**Data records:**
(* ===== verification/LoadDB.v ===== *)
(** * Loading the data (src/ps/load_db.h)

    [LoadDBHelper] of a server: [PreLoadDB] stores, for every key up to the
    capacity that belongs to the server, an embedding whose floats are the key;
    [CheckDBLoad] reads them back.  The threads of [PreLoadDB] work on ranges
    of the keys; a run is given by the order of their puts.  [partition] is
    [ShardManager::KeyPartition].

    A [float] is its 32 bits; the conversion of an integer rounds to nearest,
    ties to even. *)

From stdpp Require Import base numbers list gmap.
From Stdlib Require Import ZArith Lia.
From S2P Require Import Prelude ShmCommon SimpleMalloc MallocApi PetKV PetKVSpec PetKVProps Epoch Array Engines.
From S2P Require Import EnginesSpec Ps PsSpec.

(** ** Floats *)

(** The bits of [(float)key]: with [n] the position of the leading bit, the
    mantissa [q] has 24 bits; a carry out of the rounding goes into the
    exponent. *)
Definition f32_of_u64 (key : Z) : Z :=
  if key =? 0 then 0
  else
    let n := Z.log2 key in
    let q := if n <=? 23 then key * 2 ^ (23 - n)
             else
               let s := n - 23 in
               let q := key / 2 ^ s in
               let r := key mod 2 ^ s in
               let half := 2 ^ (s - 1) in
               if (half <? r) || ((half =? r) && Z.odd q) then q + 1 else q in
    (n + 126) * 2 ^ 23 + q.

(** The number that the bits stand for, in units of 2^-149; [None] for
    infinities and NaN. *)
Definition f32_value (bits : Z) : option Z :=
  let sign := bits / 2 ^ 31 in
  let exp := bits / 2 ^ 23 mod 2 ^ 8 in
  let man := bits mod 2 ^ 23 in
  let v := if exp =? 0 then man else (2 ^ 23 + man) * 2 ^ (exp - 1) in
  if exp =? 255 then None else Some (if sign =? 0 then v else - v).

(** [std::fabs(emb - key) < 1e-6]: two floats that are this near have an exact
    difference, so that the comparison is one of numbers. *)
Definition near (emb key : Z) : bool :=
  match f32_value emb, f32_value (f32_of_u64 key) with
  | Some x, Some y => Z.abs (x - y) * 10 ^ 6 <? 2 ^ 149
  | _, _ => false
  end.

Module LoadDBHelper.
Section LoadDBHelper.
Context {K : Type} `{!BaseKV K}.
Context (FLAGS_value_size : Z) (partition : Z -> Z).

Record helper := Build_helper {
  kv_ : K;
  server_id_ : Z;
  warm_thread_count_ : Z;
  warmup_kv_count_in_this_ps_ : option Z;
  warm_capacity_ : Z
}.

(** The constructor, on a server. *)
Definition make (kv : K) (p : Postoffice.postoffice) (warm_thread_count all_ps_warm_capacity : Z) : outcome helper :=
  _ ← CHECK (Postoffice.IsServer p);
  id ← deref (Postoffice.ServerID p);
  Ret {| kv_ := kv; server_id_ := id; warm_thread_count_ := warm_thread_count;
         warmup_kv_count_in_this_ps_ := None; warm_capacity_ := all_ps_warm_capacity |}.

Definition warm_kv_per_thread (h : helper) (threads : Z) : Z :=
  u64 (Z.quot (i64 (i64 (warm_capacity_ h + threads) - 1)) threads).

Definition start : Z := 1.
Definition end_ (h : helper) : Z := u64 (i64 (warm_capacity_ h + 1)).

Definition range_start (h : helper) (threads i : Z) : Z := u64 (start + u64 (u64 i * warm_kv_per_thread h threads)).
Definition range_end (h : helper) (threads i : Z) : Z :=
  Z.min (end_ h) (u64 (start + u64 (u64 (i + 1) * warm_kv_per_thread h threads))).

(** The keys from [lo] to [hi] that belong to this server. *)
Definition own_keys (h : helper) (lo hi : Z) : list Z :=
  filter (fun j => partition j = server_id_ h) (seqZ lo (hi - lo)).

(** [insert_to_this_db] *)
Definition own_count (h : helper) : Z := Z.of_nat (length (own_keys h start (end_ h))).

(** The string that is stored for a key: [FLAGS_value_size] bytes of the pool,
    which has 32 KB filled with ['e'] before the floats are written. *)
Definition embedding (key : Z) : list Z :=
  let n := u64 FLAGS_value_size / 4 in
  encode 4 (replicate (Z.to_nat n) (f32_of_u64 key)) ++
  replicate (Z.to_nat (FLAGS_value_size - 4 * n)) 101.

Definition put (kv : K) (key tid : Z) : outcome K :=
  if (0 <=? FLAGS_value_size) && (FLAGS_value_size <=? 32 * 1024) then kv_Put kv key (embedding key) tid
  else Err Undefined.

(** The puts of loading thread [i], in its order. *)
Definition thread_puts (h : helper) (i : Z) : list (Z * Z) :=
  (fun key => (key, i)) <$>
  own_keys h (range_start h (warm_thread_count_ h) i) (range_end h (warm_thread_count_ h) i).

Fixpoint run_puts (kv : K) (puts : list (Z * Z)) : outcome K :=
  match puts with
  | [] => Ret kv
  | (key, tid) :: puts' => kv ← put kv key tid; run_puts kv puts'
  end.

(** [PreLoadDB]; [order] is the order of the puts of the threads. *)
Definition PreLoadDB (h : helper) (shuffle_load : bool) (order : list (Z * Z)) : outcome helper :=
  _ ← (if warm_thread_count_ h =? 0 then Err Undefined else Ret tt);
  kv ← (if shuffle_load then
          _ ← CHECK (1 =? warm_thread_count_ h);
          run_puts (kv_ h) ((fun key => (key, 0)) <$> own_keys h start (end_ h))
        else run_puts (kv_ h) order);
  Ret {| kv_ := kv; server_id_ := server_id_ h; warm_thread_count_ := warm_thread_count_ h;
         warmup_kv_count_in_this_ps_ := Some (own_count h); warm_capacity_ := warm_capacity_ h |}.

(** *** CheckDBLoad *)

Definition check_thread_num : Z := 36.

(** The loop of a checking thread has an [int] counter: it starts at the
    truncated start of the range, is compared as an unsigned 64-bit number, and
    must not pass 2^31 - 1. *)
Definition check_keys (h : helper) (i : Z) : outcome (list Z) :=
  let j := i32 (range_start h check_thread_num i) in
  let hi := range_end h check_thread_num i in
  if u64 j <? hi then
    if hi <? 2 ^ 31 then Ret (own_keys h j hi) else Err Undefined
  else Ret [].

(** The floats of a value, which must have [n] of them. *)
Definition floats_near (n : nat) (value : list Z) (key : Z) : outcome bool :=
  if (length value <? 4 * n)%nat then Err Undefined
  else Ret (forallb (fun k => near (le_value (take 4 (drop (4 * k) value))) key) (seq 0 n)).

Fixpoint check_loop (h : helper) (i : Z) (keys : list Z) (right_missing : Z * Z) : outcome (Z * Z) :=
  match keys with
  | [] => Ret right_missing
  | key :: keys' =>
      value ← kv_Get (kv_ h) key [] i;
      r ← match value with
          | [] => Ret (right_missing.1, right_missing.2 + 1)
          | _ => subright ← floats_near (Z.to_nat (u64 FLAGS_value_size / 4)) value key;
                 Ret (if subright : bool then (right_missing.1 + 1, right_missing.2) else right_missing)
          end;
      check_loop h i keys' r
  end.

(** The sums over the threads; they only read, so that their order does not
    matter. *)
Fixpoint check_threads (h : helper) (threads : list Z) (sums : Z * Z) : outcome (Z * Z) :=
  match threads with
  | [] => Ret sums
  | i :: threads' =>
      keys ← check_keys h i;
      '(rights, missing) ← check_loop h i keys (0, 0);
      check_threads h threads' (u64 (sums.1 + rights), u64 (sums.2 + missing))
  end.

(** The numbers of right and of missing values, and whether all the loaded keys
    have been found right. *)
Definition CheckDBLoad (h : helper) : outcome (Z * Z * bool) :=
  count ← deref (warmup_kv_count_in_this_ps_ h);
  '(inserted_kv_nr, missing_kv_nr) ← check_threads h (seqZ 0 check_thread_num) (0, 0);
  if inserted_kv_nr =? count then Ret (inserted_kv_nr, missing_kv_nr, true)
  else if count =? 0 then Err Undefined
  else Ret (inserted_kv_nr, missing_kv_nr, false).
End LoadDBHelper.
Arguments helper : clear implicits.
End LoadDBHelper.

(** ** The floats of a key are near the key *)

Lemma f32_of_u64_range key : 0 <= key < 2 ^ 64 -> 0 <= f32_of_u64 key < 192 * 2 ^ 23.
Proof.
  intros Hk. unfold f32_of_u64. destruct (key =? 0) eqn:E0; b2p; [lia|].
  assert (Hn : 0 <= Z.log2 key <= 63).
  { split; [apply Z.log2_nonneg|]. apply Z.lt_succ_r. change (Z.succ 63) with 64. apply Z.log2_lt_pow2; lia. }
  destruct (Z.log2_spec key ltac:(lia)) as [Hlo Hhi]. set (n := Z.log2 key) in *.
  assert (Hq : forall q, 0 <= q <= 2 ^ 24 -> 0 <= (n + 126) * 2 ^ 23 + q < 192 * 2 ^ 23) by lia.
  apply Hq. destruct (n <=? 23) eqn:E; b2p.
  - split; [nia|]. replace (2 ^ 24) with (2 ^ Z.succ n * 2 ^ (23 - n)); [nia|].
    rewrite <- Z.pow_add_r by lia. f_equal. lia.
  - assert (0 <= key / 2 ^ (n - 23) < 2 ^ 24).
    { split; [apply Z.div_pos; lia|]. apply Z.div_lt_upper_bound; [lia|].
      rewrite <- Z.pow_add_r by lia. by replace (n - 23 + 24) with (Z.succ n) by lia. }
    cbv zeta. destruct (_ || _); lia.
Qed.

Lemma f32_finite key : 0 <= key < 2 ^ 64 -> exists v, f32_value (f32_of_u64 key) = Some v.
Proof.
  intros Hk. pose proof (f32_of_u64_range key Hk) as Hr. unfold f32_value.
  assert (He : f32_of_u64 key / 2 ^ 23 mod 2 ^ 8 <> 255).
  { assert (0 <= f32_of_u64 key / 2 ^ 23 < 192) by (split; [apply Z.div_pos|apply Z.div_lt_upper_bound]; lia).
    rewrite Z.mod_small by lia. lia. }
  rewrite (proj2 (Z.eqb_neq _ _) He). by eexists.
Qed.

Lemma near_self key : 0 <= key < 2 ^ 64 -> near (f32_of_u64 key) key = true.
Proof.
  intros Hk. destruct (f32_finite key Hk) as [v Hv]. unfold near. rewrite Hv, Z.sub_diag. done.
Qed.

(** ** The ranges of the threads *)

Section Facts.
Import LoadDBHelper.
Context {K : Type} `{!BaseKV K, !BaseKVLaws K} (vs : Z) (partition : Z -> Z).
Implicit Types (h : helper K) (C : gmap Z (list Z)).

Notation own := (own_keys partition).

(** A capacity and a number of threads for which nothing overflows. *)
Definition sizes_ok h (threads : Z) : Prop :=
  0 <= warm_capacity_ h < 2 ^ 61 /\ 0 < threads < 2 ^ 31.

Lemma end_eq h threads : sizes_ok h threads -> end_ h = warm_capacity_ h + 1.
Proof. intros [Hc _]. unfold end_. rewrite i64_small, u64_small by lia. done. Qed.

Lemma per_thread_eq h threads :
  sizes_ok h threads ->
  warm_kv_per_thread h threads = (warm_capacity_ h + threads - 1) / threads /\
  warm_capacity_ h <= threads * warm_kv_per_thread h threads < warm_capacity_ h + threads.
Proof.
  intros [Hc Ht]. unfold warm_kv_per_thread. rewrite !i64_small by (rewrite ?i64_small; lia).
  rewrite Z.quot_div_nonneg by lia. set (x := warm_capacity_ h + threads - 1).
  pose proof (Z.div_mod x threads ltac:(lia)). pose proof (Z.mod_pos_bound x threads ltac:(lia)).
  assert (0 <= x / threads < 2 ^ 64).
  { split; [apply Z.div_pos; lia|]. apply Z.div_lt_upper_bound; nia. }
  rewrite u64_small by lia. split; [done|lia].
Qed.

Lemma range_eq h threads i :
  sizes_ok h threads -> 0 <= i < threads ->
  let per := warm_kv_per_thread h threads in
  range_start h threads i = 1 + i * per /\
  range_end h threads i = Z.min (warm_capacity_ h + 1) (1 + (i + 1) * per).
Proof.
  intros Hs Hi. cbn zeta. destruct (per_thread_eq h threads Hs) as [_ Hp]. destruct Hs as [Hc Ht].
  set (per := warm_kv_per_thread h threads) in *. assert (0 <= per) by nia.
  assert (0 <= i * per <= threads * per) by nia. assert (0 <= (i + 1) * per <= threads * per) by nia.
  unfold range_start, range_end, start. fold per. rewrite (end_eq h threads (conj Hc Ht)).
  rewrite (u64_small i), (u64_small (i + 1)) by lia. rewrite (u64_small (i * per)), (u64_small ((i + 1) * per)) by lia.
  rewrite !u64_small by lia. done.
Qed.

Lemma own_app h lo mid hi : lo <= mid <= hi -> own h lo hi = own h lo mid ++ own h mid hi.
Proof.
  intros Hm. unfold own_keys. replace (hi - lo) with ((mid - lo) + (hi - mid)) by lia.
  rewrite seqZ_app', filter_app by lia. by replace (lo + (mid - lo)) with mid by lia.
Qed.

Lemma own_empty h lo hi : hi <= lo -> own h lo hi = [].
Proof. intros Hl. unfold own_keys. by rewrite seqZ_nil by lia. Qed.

**Exercise prompt:**
Take the lines above from the one containing "mantissa [q] has" down to the one containing "let half := 2 ^ (s - 1) in", and transcribe them exactly, both ends included.

**Answer for this exercise:**
    mantissa [q] has 24 bits; a carry out of the rounding goes into the
    exponent. *)
Definition f32_of_u64 (key : Z) : Z :=
  if key =? 0 then 0
  else
    let n := Z.log2 key in
    let q := if n <=? 23 then key * 2 ^ (23 - n)
             else
               let s := n - 23 in
               let q := key / 2 ^ s in
               let r := key mod 2 ^ s in
               let half := 2 ^ (s - 1) in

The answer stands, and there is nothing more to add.